Multiple carriers and the Texas Department of Insurance, Division of Workers’ Compensation filed briefs in opposition to PHI Air Medical, LLC’s Petition asserting the Texas Workers’ Compensation Act’s “fair and reasonable” reimbursement rate is not preempted by the Airline Deregulation Act, but rather is protected by the McCarran-Ferguson Act which protect state laws that were enacted to regulate the business of insurance. After consideration of all briefing, the U.S. Supreme Court denied the Petition filed by Phi Air Medical.
DWC’s COVID-19 Data Call Extended (Again)
On June 28, 2021, DWC again extended the data call for information related to COVID-19 exposures and injuries. Selected insurance carriers must now respond by the end of December 2021.
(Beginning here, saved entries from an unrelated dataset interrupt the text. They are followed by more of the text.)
(** * TrueCoach workout exporter: a shallow embedding of [truecoach-export.js]

    The script is one asynchronous function, [exportTrueCoachWorkouts], run in
    a browser tab.  It reads a session cookie, pages through a JSON API, joins
    workout items to their workouts through a [Map], and serialises the joined
    rows as CSV.

    Layout of this development:
    - [Js]: the fragment of ECMAScript the script relies on (values as they
      come out of [JSON.parse], the coercions [ToBoolean], [ToString],
      [ToNumber], property reads, [Map], the string methods used);
    - [Run]: exceptions, the trace of observable events, and the small monad
      the script is written in;
    - the script itself, function by function, under the names of the source;
    - [Csv]: a reference reader for RFC 4180 text, used to state what the
      serialised output means;
    - the notions the properties are stated with, and [Examples]: a few
      browsers to run the script in;
    - the properties, then the properties on concrete inputs.

    Modelling boundaries, stated once:
    - a string is a sequence of UTF-16 code units; the model keeps the code
      units below 256 (Rocq's [ascii]), which covers every character the
      script tests for.  The pictographs that prefix the console messages of
      the source are left out of the message texts;
    - a number is an integer ([Z]), printed in decimal with all its digits.
      Fractional doubles, and integers of magnitude above 2^53 (which a
      double does not hold exactly, and which the engine prints with the
      shortest digits that identify the double), are outside the model;
      [StringToNumber], which may produce them, is a parameter;
    - there is no infinite number.  A page count given as [1e999] or as the
      text [Infinity] is outside the model, and with it the runs of the
      source that never leave the page loop: the loop of the model always
      ends.  A property that says that a run ends, or that its requests are
      finitely many, carries the hypothesis [announcesFiniteTotal];
    - [document.cookie] is one text for the whole run.  The source reads it
      again at every turn of the loop (through [getApiBase]); a cookie that
      changes while the script runs is outside the model;
    - objects carry no identity.  Every object the script handles is a fresh
      node of a [JSON.parse] result, and the only place identity is observed
      is the key comparison of [Map], where two object keys always come from
      different nodes and therefore never compare equal. *)

From Stdlib Require Import ZArith String Ascii List Bool DecimalString Lia.
From Stdlib Require DecimalZ.
From Equations Require Import Equations.
Import ListNotations.

Set Warnings "-register-all".

Local Open Scope string_scope.
Local Open Scope Z_scope.

(** ** Characters the script tests for *)

Definition DQUOTE : ascii := "034"%char.
Definition COMMA : ascii := ","%char.
Definition LF : ascii := "010"%char.
Definition CR : ascii := "013"%char.

Definition str1 (c : ascii) : string := String c EmptyString.

(** * The ECMAScript fragment *)

Module Js.

(** Exceptions.  [Error] is the script's own [new Error(message)]; the others
    are raised by the engine or the host, whose message texts are not fixed by
    the language. *)
Inductive Exn : Type :=
| Error (message : string)
| TypeError
| SyntaxError
| URIError
| HostError (reason : string).

Inductive Res (A : Type) : Type :=
| Ok (a : A)
| Throw (e : Exn).
Arguments Ok {A} a.
Arguments Throw {A} e.

Definition isOk {A} (r : Res A) : bool :=
  match r with Ok _ => true | Throw _ => false end.

(** Values, as [JSON.parse] builds them, plus [undefined] (the result of
    reading a property that is not there).  The property list of an object
    holds each key once; [lookup] reads the first entry of a key. *)
Inductive Value : Type :=
| JUndefined
| JNull
| JBool (b : bool)
| JNum (n : Z)
| JStr (s : string)
| JArr (elems : list Value)
| JObj (props : list (string * Value)).

Inductive Type_ : Type :=
| TUndefined | TNull | TBoolean | TNumber | TString | TObject.
(** * Async local storage: IndexedDB backend, localStorage fallback

    A shallow embedding of the storage backends of the library
    (the [IndexedDBDatabase] class in its two revisions and the
    [LocalStorageDatabase] class) together with the part of the browser
    they talk to: JavaScript values, [JSON], the Web Storage API, and an
    IndexedDB engine that runs transactions in creation order. *)

From Stdlib Require Import ZArith Bool Lia Ascii String DecimalString.
From stdpp Require Import base option list strings gmap fin_maps.

Set Warnings "-register-all".
Local Open Scope string_scope.

(** ** JavaScript values *)

(** The values the library stores and returns.  Numbers are the integers
    (the doubles of JavaScript are not modelled); an object is the list of
    its own enumerable properties in insertion order. *)
Inductive jsval : Type :=
| JUndefined
| JNull
| JBool (b : bool)
| JNumber (n : Z)
| JString (s : string)
| JArray (items : list jsval)
| JObject (fields : list (string * jsval)).

Inductive JSError : Type :=
| Error (message : string)
| TypeError (message : string)
| SyntaxError (message : string)
| DOMException (name : string) (message : string).

(** [error.message] *)
Definition message_of (e : JSError) : string :=
  match e with
  | Error m | TypeError m | SyntaxError m | DOMException _ m => m
  end.

(** What evaluating an expression or calling a function gives: a value,
    or a thrown exception. *)
Inductive completion (A : Type) : Type :=
| Normal (a : A)
| Throw (e : JSError).
Arguments Normal {A} a.
Arguments Throw {A} e.

Definition cbind {A B} (c : completion A) (k : A -> completion B) : completion B :=
  match c with
  | Normal a => k a
  | Throw e => Throw e
  end.

(** [try { body } catch (error) { handler }] *)
Definition try_catch {A} (body : completion A) (handler : JSError -> completion A)
  : completion A :=
  match body with
  | Normal a => Normal a
  | Throw e => handler e
  end.

(** [a && b], which evaluates [b] only when [a] is true. *)
Definition and_then (a : completion bool) (b : completion bool) : completion bool :=
  cbind a (fun x => if x then b else Normal false).

Notation "c1 '&&>' c2" := (and_then c1 c2) (at level 41, right associativity).

Module JS.

(** [v === undefined], [v === null], [v == null] *)
Definition is_undefined (v : jsval) : bool :=
  match v with JUndefined => true | _ => false end.

Definition is_null (v : jsval) : bool :=
  match v with JNull => true | _ => false end.

Definition loose_null (v : jsval) : bool := is_undefined v || is_null v.

(** [typeof v === 'object'] (true of [null] as well) *)
Definition typeof_object (v : jsval) : bool :=
  match v with
  | JNull | JArray _ | JObject _ => true
  | _ => false
  end.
In Commissioner’s Bulletin #B-0016-21, DWC reminded system participants that only selected insurance carriers/groups are required to comply with the data call. The bulletin sets forth the manner in which data should be submitted to DWC. The bulletin also states that data call submissions are cumulative.
Please find attached information regarding COVID-19 data call instructions and the updated DWC COVID-19 data call spreadsheet for information required from carriers.
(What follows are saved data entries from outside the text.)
(** X3: writing the profile of one user does not change what
    [get_user_profile] returns for another: neither [create_user_profile]
    nor [update_user_preferences] for [u] is seen by a reader of [v]. *)
Theorem profile_writes_isolated
    (u v name lang tone now : string) (language' tone' : option string)
    (d : db) :
  u <> v ->
  get_user_profile v (create_user_profile u name lang tone now d)
  = get_user_profile v d /\
  get_user_profile v (update_user_preferences u language' tone' d)
  = get_user_profile v d.
Proof.
  intros Hne. split.
  - unfold create_user_profile.
    destruct (has_user u d); unfold get_user_profile; simpl; auto.
    rewrite find_app_users. simpl.
    apply String.eqb_neq in Hne. rewrite Hne.
    now destruct (find _ (users d)).
  - assert (forall g, (forall r, users_user_id (g r) = users_user_id r) ->
              forall rows,
              option_map
                (fun r => mk_profile (users_name r)
                            (users_preferred_language r) (users_voice_tone r))
                (find (fun r => String.eqb (users_user_id r) v)
                   (map (fun r => if String.eqb (users_user_id r) u
                                  then g r else r) rows))
              = option_map
                  (fun r => mk_profile (users_name r)
                              (users_preferred_language r)
                              (users_voice_tone r))
                  (find (fun r => String.eqb (users_user_id r) v) rows))
      as Hfind.
    { intros g Hg rows. rewrite find_map_update by assumption.
      destruct (find _ rows) as [r|] eqn:F; simpl; auto.
      apply find_some in F as [_ F]. apply String.eqb_eq in F.
      destruct (String.eqb_spec (users_user_id r) u); auto. congruence. }
    assert (forall d0, get_user_profile v d0
              = option_map
                  (fun r => mk_profile (users_name r)
                              (users_preferred_language r)
                              (users_voice_tone r))
                  (find (fun r => String.eqb (users_user_id r) v)
                        (users d0))) as Hget.
    { intros d0. unfold get_user_profile. now destruct (find _ (users d0)). }
    rewrite !Hget. unfold update_user_preferences.
    destruct language' as [l|], tone' as [t|]; simpl;
      repeat match goal with |- context [negb ?b] => destruct b; simpl end;
      rewrite ?Hfind; auto.
Qed.

Lemma profile_writes_isolated_witness :
  get_user_profile "u2"
    (create_user_profile "u1" "U1" "en" "neutral" "t1"
       (create_user_profile "u2" "U2" "hi" "warm" "t0" Samples.scenario_B))
  = get_user_profile "u2"
      (create_user_profile "u2" "U2" "hi" "warm" "t0" Samples.scenario_B) /\
  get_user_profile "u2"
    (update_user_preferences "u1" (Some "bn") (Some "formal")
       (create_user_profile "u2" "U2" "hi" "warm" "t0" Samples.scenario_B))
  = get_user_profile "u2"
      (create_user_profile "u2" "U2" "hi" "warm" "t0" Samples.scenario_B).
Proof.
  apply (profile_writes_isolated "u1" "u2" "U1" "en" "neutral" "t1"
           (Some "bn") (Some "formal")).
  discriminate.
Defined.

(** X4: looking a profile up after [update_user_preferences] gives the
    stored profile with the language and the tone replaced by the supplied
    non-empty values; the name is kept, and no profile appears for a user
    that had none. *)
Theorem get_user_profile_update_user_preferences
    (user_id : string) (language tone : option string) (d : db) :
  get_user_profile user_id
    (update_user_preferences user_id language tone d)
  = option_map
      (fun p =>
         mk_profile (profile_name p)
           (match language with
            | Some l => if truthy language then l else profile_language p
            | None => profile_language p
            end)
           (match tone with
            | Some t => if truthy tone then t else profile_tone p
            | None => profile_tone p
            end))
      (get_user_profile user_id d).
Proof.
  assert (forall d0, get_user_profile user_id d0
            = option_map
                (fun r => mk_profile (users_name r)
                            (users_preferred_language r)
                            (users_voice_tone r))
                (find (fun r => String.eqb (users_user_id r) user_id)
                      (users d0))) as Hget.
  { intros d0. unfold get_user_profile. now destruct (find _ (users d0)). }
  rewrite !Hget. unfold update_user_preferences.
  destruct language as [l|], tone as [t|]; simpl;
    repeat match goal with |- context [negb ?b] => destruct b; simpl end;
    rewrite ?find_map_update by reflexivity;
    destruct (find _ (users d)) as [r|] eqn:F; simpl; auto;
    apply find_some in F as [_ F]; simpl; rewrite ?F; simpl; rewrite ?F;
    reflexivity.
Qed.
The Commissioner’s Bulletin #B-0016-21 may be found at: https://www.tdi.texas.gov/bulletins/2021/B-0016-21.html.
Decisions, Decisions, and More Decisions
The Current AP Cases that You Need to Know
DECISION: DWC appointed a DD for extent of the injury for conditions before the ALJ. Neither party offered the DD report into evidence. The AP held it was error for the ALJ not to request the parties to offer the DD report into evidence and then admit that report.
WHAT THIS MEANS FOR YOU: The evidence must include all DD reports regarding issues set for resolution at a CCH.
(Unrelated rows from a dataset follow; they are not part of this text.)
(** The callback given to [useFrame]. *)
Definition useFrame (delta : JS.number) (s : state) : state * list effect :=
  match meshRef s with
  | None => (s, [])
  | Some r0 =>
      let r1 :=
        if isRolling s
        then (euler (x r0 + delta * #5) (y r0 + delta * #7) (z r0 + delta * #3))%js
        else r0 in
      if isSettling s then
        match targetRotation s with
        | None =>
            (mk (isRolling s) (rollValue s) (isSettling s) (targetRotation s)
                (Some r1) (rollSound s) (settleSound s), [Throw])
        | Some t =>
            let lerpFactor := (#25 * delta)%js in
            let r2 := euler (lerp (x r1) (x t) lerpFactor)
                            (lerp (y r1) (y t) lerpFactor)
                            (lerp (z r1) (z t) lerpFactor) in
            if close_enough r2 t then
              (mk (isRolling s) (rollValue s) false (targetRotation s)
                  (Some t) (rollSound s) true,
               [Play SETTLE_SOUND_PATH (JS.dec 5 100) (Some (JS.dec 25 100))])
            else
              (mk (isRolling s) (rollValue s) (isSettling s) (targetRotation s)
                  (Some r2) (rollSound s) (settleSound s), [])
        end
      else
        (mk (isRolling s) (rollValue s) (isSettling s) (targetRotation s)
            (Some r1) (rollSound s) (settleSound s), [])
  end.

Definition handleClick (s : state) : state * list effect :=
  if isRolling s then (s, [])
  else
    (mk true None (isSettling s) (targetRotation s) (meshRef s) true (settleSound s),
     [Play ROLL_SOUND_PATH (JS.dec 3 10) None; SetTimeout #1500%js]).

(** [Math.floor(Math.random() * 6) + 1]. *)
Definition result (random : JS.number) : JS.number :=
  (JS.Math_floor (random * #6) + #1)%js.

(** The callback given to [setTimeout] by [handleClick]; [onRollComplete]
    tells whether the optional prop was passed. *)
Definition timeout (onRollComplete : bool) (random : JS.number) (s : state)
  : state * list effect :=
  let result := result random in
  let rotationIndex := (result - #1)%js in
  (mk false (Some result) true (JS.array_get FACE_UP_ROTATIONS rotationIndex)
      (meshRef s) (rollSound s) (settleSound s),
   if onRollComplete then [OnRollComplete result] else []).

(** [{rollValue && !isRolling && (<Text>...</Text>)}], for the optional
    [displayValue] prop ([None] when it is null or not passed). *)
Definition resultText (displayValue : option JS.number) (s : state) : rendering :=
  if JS.truthy (rollValue s) && negb (isRolling s) then
    if JS.equals (rollValue s) #6%js then Text "MAX ROLL!"
    else if JS.equals (rollValue s) #1%js then Text "MIN ROLL!"
    else
      match JS.nullish displayValue (rollValue s) with
      | Some v => template "Rolled: " v
      | None => NoText
      end
  else NoText.

(** The [color] of the mesh material. *)
Definition materialColor (s : state) : string :=
  if JS.equals (rollValue s) #6%js then "#00ff00"
  else if JS.equals (rollValue s) #1%js then "#ff0000"
  else "#8b0000".

(** The phase of the specification the state cells stand for. *)
Definition phase (s : state) : Phase :=
  if isRolling s then Rolling
  else if isSettling s then Settling
  else if JS.truthy (rollValue s) then Resolved
  else Idle.

End D6Dice.

(** ** App.tsx *)

Inductive DiceType : Type := d20 | d6.

Module App.

Record state : Type := mk {
  displayValue : option JS.number;
  multiplier : JS.number;
  selectedDice : DiceType
}.

(** The three [useState] initial values. *)
Definition init : state := mk None #1%js d20.

Definition handleRollComplete (value : JS.number) (s : state) : state :=
  mk (Some value) #1%js (selectedDice s).

Definition handleMultiply (factor : JS.number) (s : state) : state :=
  match displayValue s with
  | Some v => mk (Some (v * factor)%js) (multiplier s * factor)%js (selectedDice s)
  | None => s
  end.

Definition handleResetMultiplier (s : state) : state :=
  match displayValue s with
  | Some v =>
      if (multiplier s >? #1)%js
      then mk (Some (v / multiplier s)%js) #1%js (selectedDice s)
      else s
  | None => s
  end.

Definition setSelectedDice (d : DiceType) (s : state) : state :=
  mk (displayValue s) (multiplier s) d.

(** The factors of the multiply buttons. *)
Definition factors : list Z := [2; 3; 4; 5; 6].

(** [disabled={multiplier <= 1}] of the reset button. *)
Definition resetDisabled (s : state) : bool := (multiplier s <=? #1)%js.

(** [disabled={displayValue === null}] of the multiply buttons. *)
Definition multiplyDisabled (s : state) : bool :=
  match displayValue s with
  | None => true
  | Some _ => false
  end.

(** [{multiplier > 1 && (<span>Current: {multiplier}x</span>)}]. *)
Definition multiplierDisplayed (s : state) : bool := (multiplier s >? #1)%js.

End App.

(** ** The Scene between App and the dice *)

Module Scene.

Import Three.

(** The die instance the scene shows. *)
Inductive die : Type :=
| D20 (s : D20Dice.state)
| D6 (s : D6Dice.state).

Definition kind (d : die) : DiceType :=
  match d with D20 _ => d20 | D6 _ => d6 end.

Definition phase (d : die) : Phase :=
  match d with D20 s => D20Dice.phase s | D6 s => D6Dice.phase s end.

Definition isRolling (d : die) : bool :=
  match d with D20 s => D20Dice.isRolling s | D6 s => D6Dice.isRolling s end.

(** Modelled from the spec: the [Scene] that App renders with
    [onRollComplete], [displayValue] and [selectedDice] is not among the
    sources (only an earlier one without props is).  Section 4.4: switching
    type unmounts the previous Roll Engine instance, discarding its state,
    and mounts a fresh one at Idle.  A fresh instance has the initial values
    of its [useState] and [useRef] cells and a mesh at rotation (0, 0, 0). *)
Definition mount (d : DiceType) : die :=
  let origin := euler #0%js #0%js #0%js in
  match d with
  | d20 => D20 (D20Dice.mk false None (Some origin))
  | d6 => D6 (D6Dice.mk false None false (Some origin) (Some origin) false false)
  end.

(** An instance after its unmount: React has set [meshRef.current] to null,
    and the state setters its pending callbacks still hold change nothing
    that is rendered. *)
Definition unmounted (d : DiceType) : die :=
  match d with
  | d20 => D20 (D20Dice.mk false None None)
  | d6 => D6 (D6Dice.mk false None false None None false false)
  end.

Definition handleClick (d : die) : die * list effect :=
  match d with
  | D20 s => let '(s', effs) := D20Dice.handleClick s in (D20 s', effs)
  | D6 s => let '(s', effs) := D6Dice.handleClick s in (D6 s', effs)
  end.

Definition useFrame (delta : JS.number) (d : die) : die * list effect :=
  match d with
  | D20 s => (D20 (D20Dice.useFrame delta s), [])
  | D6 s => let '(s', effs) := D6Dice.useFrame delta s in (D6 s', effs)
  end.

(** Modelled from the spec: sections 4.1 and 6, the six-sided die's
    roll-completion notification reaches the Multiplier Overlay, so the
    missing [Scene] hands App's [onRollComplete] on to [D6Dice].  [D20Dice]
    declares no such prop. *)
Definition timeout (random : JS.number) (d : die) : die * list effect :=
  match d with
  | D20 s => let '(s', effs) := D20Dice.timeout random s in (D20 s', effs)
  | D6 s => let '(s', effs) := D6Dice.timeout true random s in (D6 s', effs)
  end.

End Scene.

(** ** The page: App, the mounted die and the pending timers *)

Module Page.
DECISION: The claimant attended a DD appointment who made a referral for additional testing. The IW failed to attend despite repeated attempts by the DD office to schedule the referral appointment. The ALJ determined the IC cannot suspend TIBs based on the IW’s failure to attend the additional testing ordered by the DD. The AP clarified the additional testing ordered by the DD is part of the DD exam. IC may suspend TIBs for the failure to attend the additional testing absent a finding of good cause, which in this case, the ALJ found.
WHAT THIS MEANS FOR YOU: Additional testing ordered by the DD is part of the DD exam. Failure to attend the DD exam or the DD-ordered additional testing is grounds for the IC to suspend TIBS absent a showing of good cause.
HB 1752 Representative Oliverson: BRCs to Remain by Zoom unless Good Cause Exists
DWC recommended the legislature allow Benefit Review Conferences (BRCs) be conducted through electronic means; and that in-person Benefit Review Conferences would only be held based upon the Division’s finding of good cause. The Division felt its experience in holding BRCs by Zoom as a result of the pandemic positively showed in-person BRCs were not necessary.
Significantly, groups representing employees, employers, health care providers, and carriers supported the bill. Only attorneys lodged any disagreement with the Division’s assertions. No representative or senator voted against the bill. The bill became effective upon the Governor’s signature on June 4, 2021.